**Exercise goal**
Output the listing below, all of it, exactly as given.

**Data listing**
(* ===== verification/Stats.v ===== *)
(** * The schema snapshot of the engine (go/internal/eavt/eavt.go)

    The snapshot queries are compiled against: names and kinds of attributes and
    the sizes of the indexes, kept for thirty seconds. *)

From Stdlib Require Import String.
From S2P Require Import Prelude Msgpack Keys Resolver KeyStore Engine Float64 Datalog.
Open Scope string_scope.
Open Scope list_scope.
Open Scope Z_scope.

(** The snapshot kept and when it was made, in nanoseconds. *)
Record statsCache : Type := mkStatsCache { cachedStats : option CompileStats; cachedStatsTime : Z }.
Definition statsTTL : Z := 30 * 10 ^ 9.

Definition InvalidateStats (c : statsCache) : statsCache := mkStatsCache (cachedStats c) 0.

Section stats.
Context {S : Type} `{KS : KeyStore S}.

Definition schemaStats (r : Resolver) : CompileStats :=
  let attrs := AttrsSnapshot r in
  mkStats (i32 <$> attrs) ∅ ∅
    (list_to_set (omap (fun p => if bool_decide (ValueTypeFor r p.2 = Some DbTypeRef) then Some p.1 else None) (map_to_list attrs)))
    (list_to_set (omap (fun p => if Resolver.IsIndexed r p.2 then Some p.1 else None) (map_to_list attrs))).

Definition withEstimate (s : CompileStats) (index : string) (count : Z) : CompileStats :=
  mkStats (AttrIDs s) (<[bs index ++ bs ":" := float64.ofInt 0 count]> (IndexEstimates s)) (PartitionIDs s) (RefAttrs s) (IndexedAttrs s).

Fixpoint addEstimates (n : nat) (indexes : list string) (e : @Engine S) (s : CompileStats) : res (CompileStats * @Engine S) :=
  match indexes with
  | [] => Ok (s, e)
  | index :: indexes' =>
      '(count, e) ← EstimateCount n e (Z.to_nat (CfNameToID (toLower (bs index)))) [];
      addEstimates n indexes' e (withEstimate s index count)
  end.

Definition BuildCompileStats (n : nat) (e : @Engine S) (c : statsCache) (now : Z) : res (CompileStats * (@Engine S * statsCache)) :=
  let rebuild :=
    '(s, e) ← addEstimates n ["EAVT"; "AEVT"; "AVET"; "VAET"] e (schemaStats (Res e));
    Ok (s, (e, mkStatsCache (Some s) now)) in
  match cachedStats c with
  | Some s => if (now - cachedStatsTime c <? statsTTL) && negb (bool_decide (AttrIDs s = ∅)) then Ok (s, (e, c)) else rebuild
  | None => rebuild
  end.
End stats.

(** ** The schema snapshot on the wire *)

Definition pairsValue (f : Z → value) (l : list (bytes * Z)) : value := Map (map (fun p => (Str p.1, f p.2)) l).
Definition statsValue (attrs ests parts : list (bytes * Z)) (refs indexed : list bytes) : value :=
  Map [(Str (bs "attrIds"), pairsValue Int attrs); (Str (bs "indexEstimates"), pairsValue Float ests); (Str (bs "partitionIds"), pairsValue Int parts);
       (Str (bs "refAttrs"), Array (map Str refs)); (Str (bs "indexedAttrs"), Array (map Str indexed))].

Lemma encodePairs_value f l : encodePairs f l = Encoder.Encode (pairsValue f l).
Proof.
  unfold encodePairs, pairsValue. cbn [Encoder.Encode]. rewrite length_map. f_equal. induction l as [|[k x] l IH]; [done|]. cbn [map flat_map fst snd]. by rewrite IH.
Qed.

Lemma encodeStrs_value l : Encoder.EncodeArrayHeader (Z.of_nat (length l)) ++ flat_map (fun s => Encoder.Encode (Str s)) l = Encoder.Encode (Array (map Str l)).
Proof. cbn [Encoder.Encode]. rewrite length_map. f_equal. induction l as [|x l IH]; [done|]. cbn [map flat_map]. by rewrite IH. Qed.

Lemma encode_stats attrs ests parts refs indexed : EncodeCompileStats attrs ests parts refs indexed = Marshal (statsValue attrs ests parts refs indexed).
Proof.
  unfold EncodeCompileStats, strArr. rewrite !encodePairs_value, !encodeStrs_value. unfold Marshal, statsValue. cbn [Encoder.Encode length flat_map].
  rewrite app_nil_r, <- !app_assoc. done.
Qed.

Lemma decodePairs_map (f : value → option Z) (g : Z → value) l m :
  (∀ p, p ∈ l → f (g p.2) = Some p.2) → l ≡ₚ map_to_list m → decodePairs f (map (fun p => (Str p.1, g p.2)) l) = m.
Proof.
  intros Hf Hl. assert (NoDup l.*1) as Hnd by (rewrite Hl; apply NoDup_fst_map_to_list).
  assert (list_to_map (rev l) = m) as <-.
  { rewrite <- (list_to_map_to_list m). apply list_to_map_proper; [|etrans; [symmetry; apply Permutation_rev|exact Hl]]. change (NoDup (map fst (rev l))). rewrite map_rev. by rewrite <- Permutation_rev. }
  unfold decodePairs. rewrite <- fold_left_rev_right, <- map_rev. clear Hl Hnd.
  assert (∀ p, p ∈ rev l → f (g p.2) = Some p.2) as Hr by (intros p Hp; apply Hf; by rewrite (Permutation_rev l)). clear Hf. revert Hr.
  generalize (rev l) as l'. clear l.
  induction l' as [|[k x] l IH]; intros Hf; [done|]. cbn [map foldr list_to_map fst snd]. pose proof (Hf (k, x)) as Hx. cbn [snd] in Hx. rewrite Hx by left.
  rewrite IH; [done|]. intros p Hp. apply Hf. by right.
Qed.

Lemma strList_set (l : list bytes) (s : gset bytes) : l ≡ₚ elements s → fold_left (fun acc e => match e with Str s => {[s]} ∪ acc | _ => acc end) (map Str l) ∅ = s.
Proof.
  intros Hl. rewrite <- (list_to_set_elements_L s). rewrite <- Hl. rewrite <- fold_left_rev_right, <- map_rev.
  assert (list_to_set l = list_to_set (rev l) :> gset bytes) as -> by (by rewrite (Permutation_rev l) at 1). generalize (rev l) as l'. clear.
  induction l' as [|x l IH]; [done|]. cbn [map foldr list_to_set]. by rewrite IH.
Qed.

Definition is_i32 (z : Z) : Prop := - 2 ^ 31 ≤ z < 2 ^ 31.

Lemma i32_id z : is_i32 z → i32 z = z.
Proof. unfold is_i32, i32. intros H. rewrite Z.mod_small by lia. lia. Qed.

(** The tree of a snapshot, in any order of its maps, is read as the snapshot. *)
Lemma decode_statsValue s attrs ests parts refs indexed :
  attrs ≡ₚ map_to_list (AttrIDs s) → ests ≡ₚ map_to_list (IndexEstimates s) → parts ≡ₚ map_to_list (PartitionIDs s) →
  refs ≡ₚ elements (RefAttrs s) → indexed ≡ₚ elements (IndexedAttrs s) →
  Forall (fun p => is_i32 p.2) attrs → DecodeCompileStats (statsValue attrs ests parts refs indexed) = s.
Proof.
  intros Ha He Hp Hr Hi H32.
  unfold DecodeCompileStats, statsValue, memberMap, strList. cbn [Member Equal].
  repeat match goal with |- context [bool_decide (bs ?a = bs ?b)] => let r := eval vm_compute in (bool_decide (bs a = bs b)) in change (bool_decide (bs a = bs b)) with r end.
  cbv iota. unfold pairsValue.
  rewrite (decodePairs_map _ Int attrs (AttrIDs s)); [|intros p Hin; rewrite Forall_forall in H32; f_equal; by apply i32_id, H32|done].
  rewrite (decodePairs_map _ Float ests (IndexEstimates s)), (decodePairs_map _ Int parts (PartitionIDs s)), (strList_set refs (RefAttrs s)), (strList_set indexed (IndexedAttrs s)) by done. by destruct s.
Qed.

**Task output**
(* ===== verification/Stats.v ===== *)
(** * The schema snapshot of the engine (go/internal/eavt/eavt.go)

    The snapshot queries are compiled against: names and kinds of attributes and
    the sizes of the indexes, kept for thirty seconds. *)

From Stdlib Require Import String.
From S2P Require Import Prelude Msgpack Keys Resolver KeyStore Engine Float64 Datalog.
Open Scope string_scope.
Open Scope list_scope.
Open Scope Z_scope.

(** The snapshot kept and when it was made, in nanoseconds. *)
Record statsCache : Type := mkStatsCache { cachedStats : option CompileStats; cachedStatsTime : Z }.
Definition statsTTL : Z := 30 * 10 ^ 9.

Definition InvalidateStats (c : statsCache) : statsCache := mkStatsCache (cachedStats c) 0.

Section stats.
Context {S : Type} `{KS : KeyStore S}.

Definition schemaStats (r : Resolver) : CompileStats :=
  let attrs := AttrsSnapshot r in
  mkStats (i32 <$> attrs) ∅ ∅
    (list_to_set (omap (fun p => if bool_decide (ValueTypeFor r p.2 = Some DbTypeRef) then Some p.1 else None) (map_to_list attrs)))
    (list_to_set (omap (fun p => if Resolver.IsIndexed r p.2 then Some p.1 else None) (map_to_list attrs))).

Definition withEstimate (s : CompileStats) (index : string) (count : Z) : CompileStats :=
  mkStats (AttrIDs s) (<[bs index ++ bs ":" := float64.ofInt 0 count]> (IndexEstimates s)) (PartitionIDs s) (RefAttrs s) (IndexedAttrs s).

Fixpoint addEstimates (n : nat) (indexes : list string) (e : @Engine S) (s : CompileStats) : res (CompileStats * @Engine S) :=
  match indexes with
  | [] => Ok (s, e)
  | index :: indexes' =>
      '(count, e) ← EstimateCount n e (Z.to_nat (CfNameToID (toLower (bs index)))) [];
      addEstimates n indexes' e (withEstimate s index count)
  end.

Definition BuildCompileStats (n : nat) (e : @Engine S) (c : statsCache) (now : Z) : res (CompileStats * (@Engine S * statsCache)) :=
  let rebuild :=
    '(s, e) ← addEstimates n ["EAVT"; "AEVT"; "AVET"; "VAET"] e (schemaStats (Res e));
    Ok (s, (e, mkStatsCache (Some s) now)) in
  match cachedStats c with
  | Some s => if (now - cachedStatsTime c <? statsTTL) && negb (bool_decide (AttrIDs s = ∅)) then Ok (s, (e, c)) else rebuild
  | None => rebuild
  end.
End stats.

(** ** The schema snapshot on the wire *)

Definition pairsValue (f : Z → value) (l : list (bytes * Z)) : value := Map (map (fun p => (Str p.1, f p.2)) l).
Definition statsValue (attrs ests parts : list (bytes * Z)) (refs indexed : list bytes) : value :=
  Map [(Str (bs "attrIds"), pairsValue Int attrs); (Str (bs "indexEstimates"), pairsValue Float ests); (Str (bs "partitionIds"), pairsValue Int parts);
       (Str (bs "refAttrs"), Array (map Str refs)); (Str (bs "indexedAttrs"), Array (map Str indexed))].

Lemma encodePairs_value f l : encodePairs f l = Encoder.Encode (pairsValue f l).
Proof.
  unfold encodePairs, pairsValue. cbn [Encoder.Encode]. rewrite length_map. f_equal. induction l as [|[k x] l IH]; [done|]. cbn [map flat_map fst snd]. by rewrite IH.
Qed.

Lemma encodeStrs_value l : Encoder.EncodeArrayHeader (Z.of_nat (length l)) ++ flat_map (fun s => Encoder.Encode (Str s)) l = Encoder.Encode (Array (map Str l)).
Proof. cbn [Encoder.Encode]. rewrite length_map. f_equal. induction l as [|x l IH]; [done|]. cbn [map flat_map]. by rewrite IH. Qed.

Lemma encode_stats attrs ests parts refs indexed : EncodeCompileStats attrs ests parts refs indexed = Marshal (statsValue attrs ests parts refs indexed).
Proof.
  unfold EncodeCompileStats, strArr. rewrite !encodePairs_value, !encodeStrs_value. unfold Marshal, statsValue. cbn [Encoder.Encode length flat_map].
  rewrite app_nil_r, <- !app_assoc. done.
Qed.

Lemma decodePairs_map (f : value → option Z) (g : Z → value) l m :
  (∀ p, p ∈ l → f (g p.2) = Some p.2) → l ≡ₚ map_to_list m → decodePairs f (map (fun p => (Str p.1, g p.2)) l) = m.
Proof.
  intros Hf Hl. assert (NoDup l.*1) as Hnd by (rewrite Hl; apply NoDup_fst_map_to_list).
  assert (list_to_map (rev l) = m) as <-.
  { rewrite <- (list_to_map_to_list m). apply list_to_map_proper; [|etrans; [symmetry; apply Permutation_rev|exact Hl]]. change (NoDup (map fst (rev l))). rewrite map_rev. by rewrite <- Permutation_rev. }
  unfold decodePairs. rewrite <- fold_left_rev_right, <- map_rev. clear Hl Hnd.
  assert (∀ p, p ∈ rev l → f (g p.2) = Some p.2) as Hr by (intros p Hp; apply Hf; by rewrite (Permutation_rev l)). clear Hf. revert Hr.
  generalize (rev l) as l'. clear l.
  induction l' as [|[k x] l IH]; intros Hf; [done|]. cbn [map foldr list_to_map fst snd]. pose proof (Hf (k, x)) as Hx. cbn [snd] in Hx. rewrite Hx by left.
  rewrite IH; [done|]. intros p Hp. apply Hf. by right.
Qed.

Lemma strList_set (l : list bytes) (s : gset bytes) : l ≡ₚ elements s → fold_left (fun acc e => match e with Str s => {[s]} ∪ acc | _ => acc end) (map Str l) ∅ = s.
Proof.
  intros Hl. rewrite <- (list_to_set_elements_L s). rewrite <- Hl. rewrite <- fold_left_rev_right, <- map_rev.
  assert (list_to_set l = list_to_set (rev l) :> gset bytes) as -> by (by rewrite (Permutation_rev l) at 1). generalize (rev l) as l'. clear.
  induction l' as [|x l IH]; [done|]. cbn [map foldr list_to_set]. by rewrite IH.
Qed.

Definition is_i32 (z : Z) : Prop := - 2 ^ 31 ≤ z < 2 ^ 31.

Lemma i32_id z : is_i32 z → i32 z = z.
Proof. unfold is_i32, i32. intros H. rewrite Z.mod_small by lia. lia. Qed.

(** The tree of a snapshot, in any order of its maps, is read as the snapshot. *)
Lemma decode_statsValue s attrs ests parts refs indexed :
  attrs ≡ₚ map_to_list (AttrIDs s) → ests ≡ₚ map_to_list (IndexEstimates s) → parts ≡ₚ map_to_list (PartitionIDs s) →
  refs ≡ₚ elements (RefAttrs s) → indexed ≡ₚ elements (IndexedAttrs s) →
  Forall (fun p => is_i32 p.2) attrs → DecodeCompileStats (statsValue attrs ests parts refs indexed) = s.
Proof.
  intros Ha He Hp Hr Hi H32.
  unfold DecodeCompileStats, statsValue, memberMap, strList. cbn [Member Equal].
  repeat match goal with |- context [bool_decide (bs ?a = bs ?b)] => let r := eval vm_compute in (bool_decide (bs a = bs b)) in change (bool_decide (bs a = bs b)) with r end.
  cbv iota. unfold pairsValue.
  rewrite (decodePairs_map _ Int attrs (AttrIDs s)); [|intros p Hin; rewrite Forall_forall in H32; f_equal; by apply i32_id, H32|done].
  rewrite (decodePairs_map _ Float ests (IndexEstimates s)), (decodePairs_map _ Int parts (PartitionIDs s)), (strList_set refs (RefAttrs s)), (strList_set indexed (IndexedAttrs s)) by done. by destruct s.
Qed.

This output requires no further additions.